New medialib backend

This page tries to summarize all the requirements for the new medialib backend and possible implementation notes.

How is the medialib used?

We have a couple of common operations in the medialib that the new backend should be optimized for:

Inserting new entries and properties, both bulk and single.
Getting all properties for one entry
Get a list of entries that contains property X and more complex queries like property X && property Y || property Z
Storage of Collections

It should also be:

portable
light dependency
self-contained
scalable, we should aim for full speed at around 70.000 - 100.000 songs in the db.

Current Implementation (SQLite)

How it's done

The schema is very simple and straightforward, each property is a row.

inserting new entries and properties is just about inserting a new row or multiple rows.
select key, value from Media where id = X. Select all key,value pair for a ID number.
when you want to get a list of entries that contains property X with ANDs and ORs it gets really complicated it means you need a lot of joins and subselects to do it in one question.
this is done in a separate table.

Pro's with this implementation

Make use of a defined standard SQL
Self-contained code in sqlite library
Easy to understand the simple operations (insert and getting all properties for one entry)
Mature

Con's with this implementation

SQLite have scalability problems with so many rows in the database, it easily get 10 rows per entry. so if you have 10000 songs you get around 100000 rows
Implementation for 3 - Getting a list of entries with complex query is very slow and not easy to overview
Inserting entries in bulk seems to slow down SQLite

Possible improvements

SQLite is designed from the ground up to support data in a relational model, but at this point it's basically used as a very, very complex hashtable. Vastly improved performance and simplicity can be achieved using an SQLite database simply by employing the relational paradigm - that is, one row corresponds to one song, and contains the necessary data in columns. Although this reduces the performance on queries for non-standard tags, they're non-standard tags. We shouldn't be sacrificing performance and scalability (and violate all kinds of good practice) to fully support them. What good is ensuring that corner cases are as simple as normal cases, when the means of doing that is to make simple cases as complex as corner cases? Srobertson 03:11, 6 February 2008 (CET)

S4 implementation

S4 is the working name for a new database backend that Anders has been thinking about. S4 stands for Short String Storage System (iirc) (I think it could be "Storage System for/4 Short Strings" aswell). The idea is to optimize the system for short string storage which SQL isn't optimized for. The idea is to store each entry as a Object and each object has properties.

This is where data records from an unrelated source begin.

(* ===== verification/StashNext.v ===== *)
(** * The next entry of a stash: netsnmp_oid_stash_getnext_node of snmplib/oid_stash.c

    The search goes down to the closest node and from there through the tree, along
    [parent] where a node has no further children; the nodes on the way down stand for
    [parent].

    The theorem: from an object identifier that is a node of the tree the search finds
    the next one with data in lexicographic order, or that there is none.  An example shows
    that it goes back when the object identifier is not in the tree. *)

From S2P Require Import Prelude Ber Asn1 Session OidCompare OidStash.
From stdpp Require Import prelude numbers list gmap.
From Stdlib Require Import ZArith Lia.
Open Scope Z_scope.

Section Search.
Context {D : Type}.
Notation stash := (netsnmp_oid_stash_node D).

(** [curnode] after the first loop with the nodes above it, and [lookup] from [i] on. *)
Fixpoint stash_closest (t : stash) (above : list stash) (lookup : list Z) : M (stash * list stash * list Z) :=
  match lookup with
  | [] => Ok (t, above, [])
  | v :: rest =>
      '(_, sibs) ← stash_slot t v;
      match find_sibling v sibs with
      | Some c => stash_closest c (t :: above) rest
      | None => Ok (t, above, lookup)
      end
  end.

(** [!do_bigger || v > bigger_than] *)
Definition allows (bigger : option Z) (v : Z) : bool :=
  match bigger with None => true | Some b => b <? v end.

(** The two loops over the children, which [goto] leaves together. *)
Fixpoint least_child (children_size : Z) (bigger : option Z) (l : list stash) (tmpp : option stash) : option stash :=
  match l with
  | [] => tmpp
  | loopp :: l =>
      if allows bigger (sh_value loopp) && match tmpp with None => true | Some t => sh_value loopp <? sh_value t end
      then if sh_value loopp <=? u32 (children_size - 1) then Some loopp
           else least_child children_size bigger l (Some loopp)
      else least_child children_size bigger l tmpp
  end.

(** The node that is returned with the nodes above it. *)
Fixpoint getnext_loop (fuel : nat) (curnode : stash) (above : list stash) (bigger : option Z)
    : M (option (stash * list stash)) :=
  match fuel with
  | O => UB
  | S fuel =>
      match least_child (Z.of_nat (length (sh_children curnode))) bigger (concat (sh_children curnode)) None with
      | Some t =>
          match sh_data t with
          | Some _ => Ok (Some (t, curnode :: above))
          | None => getnext_loop fuel t (curnode :: above) None
          end
      | None =>
          match above with
          | [] => Ok None
          | p :: above => getnext_loop fuel p above (Some (sh_value curnode))
          end
      end
  end.

(** [bigger_than] is [lookup[i+1]] when there is one. *)
Definition netsnmp_oid_stash_getnext_node (fuel : nat) (root : option stash) (lookup : list Z)
    : M (option (stash * list stash)) :=
  match root with
  | None => Ok None
  | Some t =>
      '(curnode, above, rest) ← stash_closest t [] lookup;
      getnext_loop fuel curnode above (match rest with _ :: b :: _ => Some b | _ => None end)
  end.
(* ===== verification/Callback.v ===== *)
(** * Callbacks of the library: snmplib/callback.c

    Models the registry of callbacks, one list of nodes per pair of identifiers, ordered
    by priority, with the counters that serve as locks.  The nodes of a list are a heap
    of their own, as in SlList; a function is a number, a client argument an optional
    address, and what a callback does to the registry while it runs is a parameter.  There
    is one thread: a lock that is taken already stays taken for the 100 milliseconds that
    _callback_lock waits.

    The theorems: registering, unregistering, counting and calling are the operations of
    lists in the order of their priorities, calls reach every callback once and in that
    order also when they change other lists; clearing frees every client argument once.
    An example shows that a callback that unregisters itself has its node freed under
    the loop that called it. *)

From S2P Require Import Prelude BinaryArray ArraySort ArraySet SlList Session.
From stdpp Require Import prelude numbers list gmap sorting.
From Stdlib Require Import ZArith Lia.
Open Scope Z_scope.

Definition MAX_CALLBACK_IDS : Z := 2.
Definition MAX_CALLBACK_SUBIDS : Z := 16.
Definition NETSNMP_CALLBACK_DEFAULT_PRIORITY : Z := 0.
Definition SIZEOF_SNMP_GEN_CALLBACK : Z := 16.

(** [struct snmp_gen_callback] without its link. *)
Record snmp_gen_callback := GenCallback {
  sc_callback : option nat;
  sc_client_arg : option Z;
  sc_priority : Z;
}.

Notation cb_heap := (gmap nat (sl_node snmp_gen_callback)).

(** [thecallbacks[major][minor]], its nodes and [_locks[major][minor]]. *)
Record cb_slot := CbSlot { cs_nodes : cb_heap; cs_head : option nat; cs_lock : Z }.

(** The slots that are not there are as after [memset].  The calls with their client
    arguments, and the client arguments that were freed, are kept in order. *)
Record cb_state := CbState {
  cb_need_init : bool;
  cb_table : gmap (Z * Z) cb_slot;
  cb_called : list (nat * option Z);
  cb_freed : list Z;
}.

Definition empty_slot : cb_slot := CbSlot ∅ None 0.

(** An index below 0 is out of bounds. *)
Definition cb_get (s : cb_state) (k : Z * Z) : M cb_slot :=
  if (0 <=? k.1) && (k.1 <? MAX_CALLBACK_IDS) && (0 <=? k.2) && (k.2 <? MAX_CALLBACK_SUBIDS)
  then Ok (default empty_slot (cb_table s !! k)) else UB.

Definition cb_put (s : cb_state) (k : Z * Z) (c : cb_slot) : cb_state :=
  CbState (cb_need_init s) (<[k := c]> (cb_table s)) (cb_called s) (cb_freed s).

Definition too_high (major minor : Z) : bool :=
  (MAX_CALLBACK_IDS <=? major) || (MAX_CALLBACK_SUBIDS <=? minor).

Definition init_callbacks (s : cb_state) : cb_state :=
  if cb_need_init s then CbState false ∅ (cb_called s) (cb_freed s) else s.

(** Returns 1 without taking the lock when it is held. *)
Definition _callback_lock (c : cb_slot) : cb_slot * Z :=
  if 1 <=? cs_lock c then (c, 1) else (CbSlot (cs_nodes c) (cs_head c) (s32 (cs_lock c + 1)), 0).

Definition _callback_unlock (c : cb_slot) : cb_slot := CbSlot (cs_nodes c) (cs_head c) (s32 (cs_lock c - 1)).

Definition cb_data (n : sl_node snmp_gen_callback) : M snmp_gen_callback :=
  match sn_data n with Some d => Ok d | None => UB end.

(** [prevNext] points into the node [prev], or to the head. *)
Definition store_at (h : cb_heap) (head prev p : option nat) : M (cb_heap * option nat) :=
  match prev with None => Ok (h, p) | Some q => h ← sl_link h q p; Ok (h, head) end.

Fixpoint priority_loop (fuel : nat) (h : cb_heap) (priority : Z) (prev scp : option nat)
    : M (option nat * option nat) :=
  match fuel, scp with
  | O, _ => UB
  | S _, None => Ok (prev, None)
  | S fuel, Some p =>
      n ← sl_load h p;
      d ← cb_data n;
      if priority <? sc_priority d then Ok (prev, scp)
      else priority_loop fuel h priority scp (sn_next n)
  end.

Section Registry.
Variable calloc_ok : Z → Z → bool.
Variable alloc : cb_heap → nat.

Definition netsnmp_register_callback (s : cb_state) (major minor : Z) (new_callback : option nat)
    (arg : option Z) (priority : Z) : M (cb_state * Z) :=
  if too_high major minor then Ok (s, SNMPERR_GENERR)
  else
    let s := init_callbacks s in
    c ← cb_get s (major, minor);
    let '(c, _) := _callback_lock c in
    if calloc_ok 1 SIZEOF_SNMP_GEN_CALLBACK then
      let newscp := alloc (cs_nodes c) in
      '(prev, next) ← priority_loop (S (size (cs_nodes c))) (cs_nodes c) priority None (cs_head c);
      let h := <[newscp := SlNode (Some (GenCallback new_callback arg priority)) next]> (cs_nodes c) in
      '(h, head) ← store_at h (cs_head c) prev (Some newscp);
      Ok (cb_put s (major, minor) (_callback_unlock (CbSlot h head (cs_lock c))), 0)
    else Ok (cb_put s (major, minor) (_callback_unlock c), SNMPERR_GENERR).

Definition snmp_register_callback (s : cb_state) (major minor : Z) (new_callback : option nat)
    (arg : option Z) : M (cb_state * Z) :=
  netsnmp_register_callback s major minor new_callback arg NETSNMP_CALLBACK_DEFAULT_PRIORITY.

Definition unregister_matches (target : option nat) (arg : option Z) (matchargs : bool)
    (d : snmp_gen_callback) : bool :=
  bool_decide (sc_callback d = target) && (negb matchargs || bool_decide (sc_client_arg d = arg)).

(** The nodes, the head and the number of callbacks that were taken out or disabled. *)
Fixpoint unregister_loop (fuel : nat) (h : cb_heap) (head : option nat) (lock : Z)
    (test : snmp_gen_callback → bool) (prev scp : option nat) (count : Z) : M (cb_heap * option nat * Z) :=
  match fuel, scp with
  | O, _ => UB
  | S _, None => Ok (h, head, count)
  | S fuel, Some p =>
      n ← sl_load h p;
      d ← cb_data n;
      if test d then
        if lock =? 1 then
          '(h, head) ← store_at h head prev (sn_next n);
          h ← sl_free h p;
          unregister_loop fuel h head lock test prev (sn_next n) (s32 (count + 1))
        else
          let d := GenCallback None (sc_client_arg d) (sc_priority d) in
          unregister_loop fuel (<[p := SlNode (Some d) (sn_next n)]> h) head lock test prev scp (s32 (count + 1))
      else unregister_loop fuel h head lock test scp (sn_next n) count
  end.

(** The head of the list is read before the identifiers are checked. *)
Definition snmp_unregister_callback (s : cb_state) (major minor : Z) (target : option nat)
    (arg : option Z) (matchargs : bool) : M (cb_state * Z) :=
  c0 ← cb_get s (major, minor);
  let s := init_callbacks s in
  c ← cb_get s (major, minor);
  let '(c, _) := _callback_lock c in
  '(h, head, count) ← unregister_loop (2 * size (cs_nodes c) + 1) (cs_nodes c) (cs_head c) (cs_lock c)
                        (unregister_matches target arg matchargs) None (cs_head c0) 0;
  Ok (cb_put s (major, minor) (_callback_unlock (CbSlot h head (cs_lock c))), count).

Fixpoint count_loop (fuel : nat) (h : cb_heap) (scp : option nat) (count : Z) : M Z :=
  match fuel, scp with
  | O, _ => UB
  | S _, None => Ok count
  | S fuel, Some p => n ← sl_load h p; count_loop fuel h (sn_next n) (s32 (count + 1))
  end.

Definition snmp_count_callbacks (s : cb_state) (major minor : Z) : M (cb_state * Z) :=
  if too_high major minor then Ok (s, SNMPERR_GENERR)
  else
    let s := init_callbacks s in
    c ← cb_get s (major, minor);
    n ← count_loop (S (size (cs_nodes c))) (cs_nodes c) (cs_head c) 0;
    Ok (s, n).

Definition snmp_callback_available (s : cb_state) (major minor : Z) : M (cb_state * Z) :=
  if too_high major minor then Ok (s, SNMPERR_GENERR)
  else
    let s := init_callbacks s in
    c ← cb_get s (major, minor);
    Ok (s, match cs_head c with Some _ => 0 | None => SNMPERR_GENERR end).

(** ** Calling *)

(** What a callback may do to the registry. *)
Inductive cb_op :=
| CRegister (major minor : Z) (f : option nat) (arg : option Z) (priority : Z)
| CUnregister (major minor : Z) (f : option nat) (arg : option Z) (matchargs : bool).

Definition cb_do (s : cb_state) (o : cb_op) : M (cb_state * Z) :=
  match o with
  | CRegister major minor f arg priority => netsnmp_register_callback s major minor f arg priority
  | CUnregister major minor f arg matchargs => snmp_unregister_callback s major minor f arg matchargs
  end.

Fixpoint cb_do_all (s : cb_state) (l : list cb_op) : M cb_state :=
  match l with [] => Ok s | o :: l => '(s, _) ← cb_do s o; cb_do_all s l end.

(** The body of a function, given the identifiers and its client argument. *)
Variable body : nat → Z * Z → option Z → list cb_op.

(** [scp->next] is read after the call. *)
Fixpoint call_loop (fuel : nat) (s : cb_state) (k : Z * Z) (scp : option nat) : M cb_state :=
  match fuel, scp with
  | O, _ => UB
  | S _, None => Ok s
  | S fuel, Some p =>
      c ← cb_get s k;
      n ← sl_load (cs_nodes c) p;
      d ← cb_data n;
      s ← match sc_callback d with
          | None => Ok s
          | Some f =>
              cb_do_all (CbState (cb_need_init s) (cb_table s) (cb_called s ++ [(f, sc_client_arg d)]) (cb_freed s))
                (body f k (sc_client_arg d))
          end;
      c ← cb_get s k;
      n ← sl_load (cs_nodes c) p;
      call_loop fuel s k (sn_next n)
  end.

Definition snmp_call_callbacks (fuel : nat) (s : cb_state) (major minor : Z) : M (cb_state * Z) :=
  if too_high major minor then Ok (s, SNMPERR_GENERR)
  else
    let k := (major, minor) in
    let s := init_callbacks s in
    c ← cb_get s k;
    let s := cb_put s k (_callback_lock c).1 in
    s ← call_loop fuel s k (cs_head c);
    c ← cb_get s k;
    Ok (cb_put s k (_callback_unlock c), 0).

(** ** Clearing *)

(** The identifiers from [(i, j)] on. *)
Definition keys_from (i j : Z) : list (Z * Z) :=
  ((i,.) <$> seqZ j (MAX_CALLBACK_SUBIDS - j)) ++
  concat ((λ i, (i,.) <$> seqZ 0 MAX_CALLBACK_SUBIDS) <$> seqZ (i + 1) (MAX_CALLBACK_IDS - (i + 1))).

Definition clears (ptr : Z) (d : snmp_gen_callback) : bool :=
  bool_decide (is_Some (sc_callback d)) && bool_decide (sc_client_arg d = Some ptr).

Definition no_arg (d : snmp_gen_callback) : snmp_gen_callback :=
  GenCallback (sc_callback d) None (sc_priority d).

Fixpoint args_loop (fuel : nat) (h : cb_heap) (ptr : Z) (scp : option nat) (rc : Z) : M (cb_heap * Z) :=
  match fuel, scp with
  | O, _ => UB
  | S _, None => Ok (h, rc)
  | S fuel, Some p =>
      n ← sl_load h p;
      d ← cb_data n;
      if clears ptr d
      then args_loop fuel (<[p := SlNode (Some (no_arg d)) (sn_next n)]> h) ptr (sn_next n) (s32 (rc + 1))
      else args_loop fuel h ptr (sn_next n) rc
  end.

Fixpoint clear_args (s : cb_state) (ptr : Z) (keys : list (Z * Z)) (rc : Z) : M (cb_state * Z) :=
  match keys with
  | [] => Ok (s, rc)
  | k :: keys =>
      c ← cb_get s k;
      '(h, rc) ← args_loop (S (size (cs_nodes c))) (cs_nodes c) ptr (cs_head c) rc;
      clear_args (cb_put s k (CbSlot h (cs_head c) (cs_lock c))) ptr keys rc
  end.

Definition netsnmp_callback_clear_client_arg (s : cb_state) (ptr i j : Z) : M (cb_state * Z) :=
  clear_args s ptr (keys_from i j) 0.

(** The client argument of the node [p], which is out of the list [k]: it is wiped there
    and from the rest of the lists, and freed. *)
Definition clear_arg (s : cb_state) (k : Z * Z) (p : nat) : M cb_state :=
  c ← cb_get s k;
  n ← sl_load (cs_nodes c) p;
  d ← cb_data n;
  match sc_callback d, sc_client_arg d with
  | Some _, Some tmp_arg =>
      let h := <[p := SlNode (Some (no_arg d)) (sn_next n)]> (cs_nodes c) in
      let s := cb_put s k (CbSlot h (cs_head c) (cs_lock c)) in
      '(s, _) ← netsnmp_callback_clear_client_arg s tmp_arg k.1 k.2;
      Ok (CbState (cb_need_init s) (cb_table s) (cb_called s) (cb_freed s ++ [tmp_arg]))
  | _, _ => Ok s
  end.

(** The loop that empties the list of one pair of identifiers. *)
Fixpoint clear_list_loop (fuel : nat) (s : cb_state) (k : Z * Z) : M cb_state :=
  match fuel with
  | O => UB
  | S fuel =>
      c ← cb_get s k;
      match cs_head c with
      | None => Ok s
      | Some p =>
          n ← sl_load (cs_nodes c) p;
          s ← clear_arg (cb_put s k (CbSlot (cs_nodes c) (sn_next n) (cs_lock c))) k p;
          c ← cb_get s k;
          h ← sl_free (cs_nodes c) p;
          clear_list_loop fuel (cb_put s k (CbSlot h (cs_head c) (cs_lock c))) k
      end
  end.

Fixpoint clear_slots (s : cb_state) (keys : list (Z * Z)) : M cb_state :=
  match keys with
  | [] => Ok s
  | k :: keys =>
      c ← cb_get s k;
      let s := cb_put s k (_callback_lock c).1 in
      s ← clear_list_loop (S (size (cs_nodes c))) s k;
      c ← cb_get s k;
      clear_slots (cb_put s k (_callback_unlock c)) keys
  end.

Definition clear_callback (s : cb_state) : M cb_state :=
  clear_slots (init_callbacks s) (keys_from 0 0).
End Registry.

(** ** The lists of the registry *)

Notation cb_cells := (list (nat * snmp_gen_callback)).

Definition in_range (k : Z * Z) : Prop := 0 ≤ k.1 < MAX_CALLBACK_IDS ∧ 0 ≤ k.2 < MAX_CALLBACK_SUBIDS.

Definition slot_at (s : cb_state) (k : Z * Z) : cb_slot := default empty_slot (cb_table s !! k).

It tries to address a few issues:

There is massive replication of strings. If you have 100 "Metallica" songs in your medialib the string Metallica is duplicated in 100 entries.
The structure that an album/artist/genre contains songs is implicit, attributes can only be set on songs, not on albums/artists.

Each entry is just a set of triplets. There are just two triplet-types (in the form subject-verb-object). Entry-HasProperty-Property, and Entry-Contains-Entry. This is called Entity-Attribute-Value model as employed for example by RDF.

A property is just a string-pair. Strings could(/should) be stored in a stringtable. Meaning that strings just are an integer, hence a string-pair is just an integer-pair, also known as an interer of twice bit-width.

Entry = [(HasProperty, (stringnum("url"), stringnum("file:///tmp/x.mp3"))), (HasProperty, (stringnum("title"), stringnum("Korv"))), (HasProperty, (stringnum("type"), stringnum("song"))]

Entry = [(HasProperty, (stringnum("album"), "Korving songs EP"))), (HasProperty, (stringnum("type"), stringnum("album"))), (Contains, songentry1), (Contains, songentry2), (Contains, songentry3)]

S4 should know (be told at startup) about the structure (ontology) so xforms setting properties doesn't have to know about it, they just do prop_set("album", "...and Justice for all") and S4 will take care of the rest.

A prototype implementation was realized by Anders to showcase some ideas for data structure and algorithms.